===== Exercise input =====
Lemma isTLS_fired (es : list Event) (r r' : Result) :
  fired HTLSHandshakeStart es = true ->
  run es r = Some r' -> isTLS r' = true.
Proof.
  revert r. induction es as [| e es IH]; intros r Hf Hrun.
  - discriminate Hf.
  - simpl in Hrun.
    destruct (fire e r) as [r1 |] eqn:He; simpl in Hrun; [| discriminate].
    unfold fired in Hf. simpl in Hf.
    destruct (isHook HTLSHandshakeStart e) eqn:Hk.
    + apply (run_invariant _ isTLS_stays es r1 r'); [| exact Hrun].
      destruct e; try discriminate Hk.
      simpl in He. injection He as <-. reflexivity.
    + apply (IH r1); [exact Hf | exact Hrun].
Qed.

Lemma WroteRequest_TLS (now : time.Time) (r : Result) :
  isTLS r = true ->
  let r' := WroteRequest now r in
  serverStart r' = now /\
  DNSLookup r' = DNSLookup r /\ TCPConnection r' = TCPConnection r /\
  TLSHandshake r' = TLSHandshake r /\
  ServerProcessing r' = ServerProcessing r /\
  contentTransfer r' = contentTransfer r /\
  NameLookup r' = NameLookup r /\ Connect r' = Connect r /\
  PreTransfer r' = PreTransfer r /\ StartTransfer r' = StartTransfer r /\
  total r' = total r.
Proof.
  destruct r as [? ? ? ? ? ? ? ? ? ? ? ? ds ? ts ? ? ? ? ? ? ? tl ru].
  cbn [isTLS]. intros ->.
  destruct ds, ts, ru; exec_new; repeat split.
Qed.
=====
Try it => Every entry needs to be written out again, exactly as given.

Written reply =>
Lemma isTLS_fired (es : list Event) (r r' : Result) :
  fired HTLSHandshakeStart es = true ->
  run es r = Some r' -> isTLS r' = true.
Proof.
  revert r. induction es as [| e es IH]; intros r Hf Hrun.
  - discriminate Hf.
  - simpl in Hrun.
    destruct (fire e r) as [r1 |] eqn:He; simpl in Hrun; [| discriminate].
    unfold fired in Hf. simpl in Hf.
    destruct (isHook HTLSHandshakeStart e) eqn:Hk.
    + apply (run_invariant _ isTLS_stays es r1 r'); [| exact Hrun].
      destruct e; try discriminate Hk.
      simpl in He. injection He as <-. reflexivity.
    + apply (IH r1); [exact Hf | exact Hrun].
Qed.

Lemma WroteRequest_TLS (now : time.Time) (r : Result) :
  isTLS r = true ->
  let r' := WroteRequest now r in
  serverStart r' = now /\
  DNSLookup r' = DNSLookup r /\ TCPConnection r' = TCPConnection r /\
  TLSHandshake r' = TLSHandshake r /\
  ServerProcessing r' = ServerProcessing r /\
  contentTransfer r' = contentTransfer r /\
  NameLookup r' = NameLookup r /\ Connect r' = Connect r /\
  PreTransfer r' = PreTransfer r /\ StartTransfer r' = StartTransfer r /\
  total r' = total r.
Proof.
  destruct r as [? ? ? ? ? ? ? ? ? ? ? ? ds ? ts ? ? ? ? ? ? ? tl ru].
  cbn [isTLS]. intros ->.
  destruct ds, ts, ru; exec_new; repeat split.
Qed.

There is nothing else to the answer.